Right to Request Restrictions: You have the right to request a restriction or limitation on the health information I use or disclose about you for treatment, payment or health care operations. You also have the right to request a limit on the information I disclose about you to someone who is involved in your care or the payment for it, like a family member or friend. Requests for Restrictions must be made in writing and specified on the specific Authorization form. I am not required to agree to your request. If I do agree, my office will comply with your request unless the information is needed to provide you emergency treatment or I am required by law to use or disclose the information.
Right to Request Confidential Communications: You have the right to request that I communicate with you about matters in a certain way or at a certain location. For example, you can ask that I only contact you at work by phone or by mail. Confidential Communication requests may be made on the “Necessary Information” form and/or amended during any therapy session or phone contact.
Right to a Paper Copy of This Notice: You have the right to a paper copy of this notice. Please ask.
DISCLOSURE BY ELECTRONIC MEANS
My office has specific policies about disclosure of your health care information by electronic means:
For Billing and Collections: My office uses a professional management service to send insurance billing either electronically or through the US Mail depending on availability of electronic receipt by the insurance carrier. The same service also prepares and sends account statements to clients who have balances outstanding.
For Transmission by Fax Machine: My office will send protected health care information via facsimile if required by the insurance carrier. If alternative optins, including post through the US Mail, are offered, my office will prefer the alternative option over facsimile unless such use would facilitate your care.

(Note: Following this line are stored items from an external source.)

(* ===== verification/ParameterTheorems.v ===== *)
(** * Theorems about the parameters of a clustered node

    They hold for any [NodeParametersInterface] whose declarations do what rclcpp
    documents ([ParametersLaws]). *)

From S2P Require Import Prelude Platform LogEntry ContextStore NodeUtil RaftTypes OtherNode.
From S2P Require Import StateMachine Lifecycle Node StateMachineInterface RaftContext.
From S2P Require Import RaftStateMachine ClusterNodeOptions ClusterNodeImpl ClusterNode.

(** What is declared, by name.  A declaration that returns a value has declared
    the parameter with it; one that throws has declared nothing. *)
Class ParametersLaws {W Param Value Descriptor PType SetResult ListResult : Type}
    (np : NodeParametersInterface W Param Value Descriptor PType SetResult ListResult)
    (declared : W → gmap string Value) : Prop := {
  declare_ok name v d ignore w value w' :
    NodeParameters_declare_parameter np name v d ignore w = (inr value, w') →
    declared w' = <[name := value]> (declared w);
  declared_has name w :
    NodeParameters_has_parameter np name w = bool_decide (is_Some (declared w !! name));
  declare_failed name v d ignore w e w' :
    NodeParameters_declare_parameter np name v d ignore w = (inl e, w') →
    declared w' = declared w;
}.

Section parameters.
  Context {W Param Value Descriptor PType SetResult ListResult T : Type}.
  Context `{!ParameterT T Param Value PType}.
  Context (np : NodeParametersInterface W Param Value Descriptor PType SetResult ListResult).
  Context (descriptor : Descriptor).
  Implicit Types (w : W).

(** ** Declarations *)

Section declared.
  Context (declared : W → gmap string Value) `{!ParametersLaws np declared}.

(** The parameter [name] is declared and has the value [t]. *)
Definition declared_as w (name : string) (t : T) : Prop :=
  ClusterNode_has_parameter np name w = true ∧
  ∃ value, declared w !! name = Some value ∧ ParameterValue_get value = inr t.

Lemma declared_as_intro w name t value :
  declared w !! name = Some value → ParameterValue_get value = inr t → declared_as w name t.
Proof.
  intros Hv Ht. split; [|by exists value]. unfold ClusterNode_has_parameter.
  rewrite (declared_has (declared := declared)), Hv. by apply bool_decide_eq_true.
Qed.

Definition type_error (e : ParameterException) : Prop :=
  ∃ what, e = ParameterTypeException what.

Lemma declare_parameter_spec name v d ignore w :
  let '(r, w') := ClusterNode_declare_parameter np name v d ignore w in
  (∀ other, other ≠ name → declared w' !! other = declared w !! other) ∧
  match r with
  | inr t => declared_as w' name t
  | inl e => ¬ type_error e
  end.
Proof.
  unfold ClusterNode_declare_parameter, ClusterNode_declare_parameter_value.
  destruct (NodeParameters_declare_parameter np name (to_value v) d ignore w) as [[e|value] w'] eqn:E.
  - apply declare_failed in E.
    destruct e; (split; [by rewrite E|]); by intros [? [=]].
  - apply declare_ok in E. destruct (ParameterValue_get value) as [what|t] eqn:Hget;
      (split; [intros other Hne; by rewrite E, lookup_insert_ne|]).
    + by intros [? [=]].
    + apply (declared_as_intro w' name t value); [by rewrite E, lookup_insert_eq|done].
Qed.

(** The elements of a map, each declared under the name [nm] of its key. *)
Lemma transform_declare_spec {A} (nm : A → string) declare (xs : list A) w :
  (∀ x w, let '(r, w') := declare x w in
    (∀ other, other ≠ nm x → declared w' !! other = declared w !! other) ∧
    match r with inr t => declared_as w' (nm x) t | inl e => ¬ type_error e end) →
  NoDup (nm <$> xs) →
  let '(r, w') := transform_declare declare xs w in
  (∀ name, name ∉ nm <$> xs → declared w' !! name = declared w !! name) ∧
  match r with
  | inr ts => Forall2 (λ x t, declared_as w' (nm x) t) xs ts
  | inl e => ¬ type_error e ∧ ∃ before x after, xs = before ++ x :: after ∧
      Forall (λ y, ∃ t, declared_as w' (nm y) t) before ∧
      Forall (λ y, declared w' !! nm y = declared w !! nm y) after
  end.
Proof.
  intros Hd. revert w. induction xs as [|x xs IH]; intros w Hnd; [by split; [|constructor]|].
  rewrite fmap_cons in Hnd. apply NoDup_cons in Hnd as [Hx Hnd]. cbn [transform_declare].
  specialize (Hd x w). destruct (declare x w) as [[e|t] w1].
  { destruct Hd as [Hother He]. split.
    - intros name Hname. apply Hother. set_solver.
    - split; [done|]. exists [], x, xs. split_and!; [done|done|].
      apply Forall_forall. intros y Hy. apply Hother. intros Heq. rewrite <-Heq in Hx.
      by apply Hx, list_elem_of_fmap_2. }
  destruct Hd as [Hother (_ & value & Hv & Hget)]. specialize (IH w1 Hnd).
  destruct (transform_declare declare xs w1) as [r w2]. destruct IH as [Hother2 IH].
  assert (declared_as w2 (nm x) t) as Hx2 by (apply (declared_as_intro w2 _ _ value); [by rewrite Hother2|done]).
  split.
  - intros name Hname. rewrite Hother2 by set_solver. apply Hother. set_solver.
  - destruct r as [e|ts]; [|by constructor].
    destruct IH as (He & before & y & after & -> & Hb & Ha). split; [done|].
    exists (x :: before), y, after. split_and!; [done|by constructor; [exists t|]|].
    apply Forall_forall. intros z Hz. rewrite Forall_forall in Ha. rewrite (Ha z Hz).
    apply Hother. intros Heq. rewrite <-Heq in Hx. apply Hx, list_elem_of_fmap_2. set_solver.
Qed.

(** C32: declaring the parameters of a map.  With distinct keys,
    [declare_parameters] touches only the names of its keys in the namespace,
    which is the key itself when the namespace is empty; when it returns, each of
    them is declared with the returned value, in the order of the map; when it
    throws, the keys before some key are declared, those after it are as before,
    and the exception is never a bare type error. *)
Theorem declare_parameters_spec ns (ps : list (string * T)) ignore w :
  NoDup ps.*1 →
  let nm k := (if String.eqb ns "" then "" else ns +:+ ".") +:+ k in
  let '(r, w') := ClusterNode_declare_parameters np descriptor ns ps ignore w in
  (∀ name, (∀ k, k ∈ ps.*1 → name ≠ nm k) → declared w' !! name = declared w !! name) ∧
  match r with
  | inr ts => Forall2 (λ p t, declared_as w' (nm p.1) t) ps ts
  | inl e => ¬ type_error e ∧ ∃ before p after, ps = before ++ p :: after ∧
      Forall (λ q, ∃ t, declared_as w' (nm q.1) t) before ∧
      Forall (λ q, declared w' !! nm q.1 = declared w !! nm q.1) after
  end.
Proof.
  intros Hnd nm. unfold ClusterNode_declare_parameters.
  pose proof (transform_declare_spec (λ p : string * T, nm p.1)
    (λ element, ClusterNode_declare_parameter np (nm element.1) element.2 descriptor ignore)
    ps w) as Hs.
  change (λ element : string * T, ClusterNode_declare_parameter np
    (normalized_namespace ns +:+ element.1) element.2 descriptor ignore) with
    (λ element : string * T, ClusterNode_declare_parameter np (nm element.1) element.2
      descriptor ignore).
  destruct (transform_declare _ ps w) as [r w']. destruct Hs as [Hother Hr].
  { intros x w0. apply declare_parameter_spec. }
  { change (NoDup ((nm ∘ fst) <$> ps)). rewrite list_fmap_compose. apply NoDup_fmap_2; [|done].
    intros k1 k2. apply (inj (String.append _)). }
  split; [|exact Hr]. intros name Hname. apply Hother. intros Hin.
  apply list_elem_of_fmap in Hin as (p & -> & Hp). apply (Hname p.1); [|done].
  by apply list_elem_of_fmap_2.
Qed.

End declared.

(** ** Lookups *)

Lemma assign_values_spec (params : list (string * Param)) (values : gmap string T) :
  NoDup params.*1 →
  let '(r, values') := assign_values params values in
  (∀ name, name ∉ params.*1 → values' !! name = values !! name) ∧
  (r = inr true →
    ∀ name p, (name, p) ∈ params → ∃ t, Parameter_get_value p = inr t ∧ values' !! name = Some t).
Proof.
  revert values. induction params as [|[name p] params IH]; intros values Hnd; simpl.
  { split; [done|]. intros _ name p Hp. set_solver. }
  rewrite fmap_cons in Hnd. apply NoDup_cons in Hnd as [Hname Hnd].
  destruct (Parameter_get_value p) as [what|t] eqn:Hp; [by split|].
  specialize (IH (<[name:=t]> values) Hnd).
  destruct (assign_values params (<[name:=t]> values)) as [r values']. destruct IH as [Ho Hi].
  split.
  - intros other Hother. rewrite Ho by set_solver. apply lookup_insert_ne. set_solver.
  - intros Hr other q [[= -> ->]|Hin]%elem_of_cons; [|by apply Hi].
    exists t. split; [done|]. rewrite Ho by done. by rewrite lookup_insert_eq.
Qed.

(** Looking parameters up: [get_parameter_or] gives the value found or else
    the alternative, and says which; [get_parameters] gives a prefix without
    parameters the answer false and leaves the map alone, and otherwise assigns
    the keys found and no others, all of them with their values when it returns
    true. *)
Lemma parameter_lookups name prefix (parameter alternative : T) (values : gmap string T) w :
  (match NodeParameters_get_parameter np name w with
   | None => ClusterNode_get_parameter_or np name parameter alternative w =
       (inr false, alternative)
   | Some p => ∀ t, Parameter_get_value p = inr t →
       ClusterNode_get_parameter_or np name parameter alternative w = (inr true, t)
   end) ∧
  let '(r, values') := ClusterNode_get_parameters np prefix values w in
  match NodeParameters_get_parameters_by_prefix np prefix w with
  | None => r = inr false ∧ values' = values
  | Some params => NoDup params.*1 →
      (∀ key, key ∉ params.*1 → values' !! key = values !! key) ∧
      (r = inr true →
        ∀ key p, (key, p) ∈ params → ∃ t, Parameter_get_value p = inr t ∧ values' !! key = Some t)
  end.
Proof.
  unfold ClusterNode_get_parameter_or, ClusterNode_get_parameter, ClusterNode_get_parameters,
    ClusterNode_find_parameter.
  split.
  - destruct (NodeParameters_get_parameter np name w) as [p|]; [|done]. by intros t ->.
  - destruct (NodeParameters_get_parameters_by_prefix np prefix w) as [params|]; [|done].
    pose proof (assign_values_spec params values) as Hs.
    by destruct (assign_values params values).
Qed.

End parameters.

(** ** Witnesses

    Parameters in memory: a value is a number or a text, and declaring a name
    twice throws. *)

Definition memory_parameters :
    NodeParametersInterface (gmap string (N + string)) (N + string) (N + string) () bool bool
      (list string) := {|
  NodeParameters_declare_parameter name v _ _ w :=
    match w !! name with
    | Some _ => (inl (OtherException "already declared"), w)
    | None => (inr v, <[name := v]> w)
    end;
  NodeParameters_declare_typed name _ _ _ w := (inl (OtherException "no override"), w);
  NodeParameters_undeclare_parameter name w := (None, delete name w);
  NodeParameters_has_parameter name w := bool_decide (is_Some (w !! name));
  NodeParameters_set_parameters l w := (inr ((λ _, true) <$> l), w);
  NodeParameters_set_parameters_atomically _ w := (inr true, w);
  NodeParameters_get_parameter_or_throw name w :=
    match w !! name with Some p => inr p | None => inl (ParameterNotDeclaredException name) end;
  NodeParameters_get_parameters _ w := inr (map_to_list w).*2;
  NodeParameters_get_parameter_types names w := inr ((λ _, 2%N) <$> names);
  NodeParameters_list_parameters _ _ w := (map_to_list w).*1;
  NodeParameters_get_parameter name w := w !! name;
  NodeParameters_describe_parameters names w := inr ((λ _, ()) <$> names);
  NodeParameters_get_parameters_by_prefix _ w := Some (map_to_list w);
|}.

#[export] Instance number_parameter : ParameterT N (N + string) (N + string) bool := {|
  to_value := inl;
  value_type := true;
  ParameterValue_get v := match v with inl n => inr n | inr _ => inl "not a number"%string end;
  Parameter_get_value v := match v with inl n => inr n | inr _ => inl "not a number"%string end;
|}.

#[export] Instance memory_parameters_laws : ParametersLaws memory_parameters id.
Proof.
  split; simpl; [|done|]; intros name v d ignore w; destruct (w !! name); naive_solver.
Qed.

Lemma declare_parameters_spec_witness :
  let '(r, w') := ClusterNode_declare_parameters memory_parameters () "ns"
    [("a"%string, 1%N); ("b"%string, 2%N)] false ∅ in
  (∀ name, (∀ k, k ∈ ["a"; "b"]%string → name ≠ "ns." +:+ k) → w' !! name = None) ∧
  match r with
  | inr ts => Forall2 (λ p t, declared_as memory_parameters id w' ("ns." +:+ p.1) t)
      [("a"%string, 1%N); ("b"%string, 2%N)] ts
  | inl _ => False
  end.
Proof.
  pose proof (declare_parameters_spec memory_parameters () id "ns"
    [("a"%string, 1%N); ("b"%string, 2%N)] false ∅) as Hs.
  assert (NoDup ["a"; "b"]%string) as Hnd by by apply (bool_decide_unpack _).
  specialize (Hs Hnd). exact Hs.
Defined.

Lemma parameter_lookups_witness :
  ClusterNode_get_parameter_or memory_parameters "a" 0%N 7%N ∅ = (inr false, 7%N).
Proof.
  destruct (parameter_lookups memory_parameters "a" "" 0%N 7%N ∅ ∅) as [Hl _]. exact Hl.
Defined.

For Transmission by E-Mail: My office does send protected health care information by email if such documents can be password protected and/or sent through an encryption program to the receiver. My office prefers alternative means of sending this information including general post through the US Mail.
CHANGES TO THIS NOTICE
My office reserves the right to change this notice, and to make the revised or changed notice effective from information we already have about you as well as any information we receive in the future. I will post the current notice on my web page and will have paper copies available at my office locations. You are entitled to a copy of the notice currently in effect.
If you believe your privacy rights have been violated, please talk with me as soon as the concern is experienced. If discussion does not resolve your concern of if you feel that civil or criminal damages have occurred, you may file a complaint with the Secretary of the Department of Health and Human Services, with the Oregon State Board of Clinical Social Workers, or with the American Board of Examiners in Clinical Social Work. My Oregon license number is 2226 and my Board Certification number is 27765.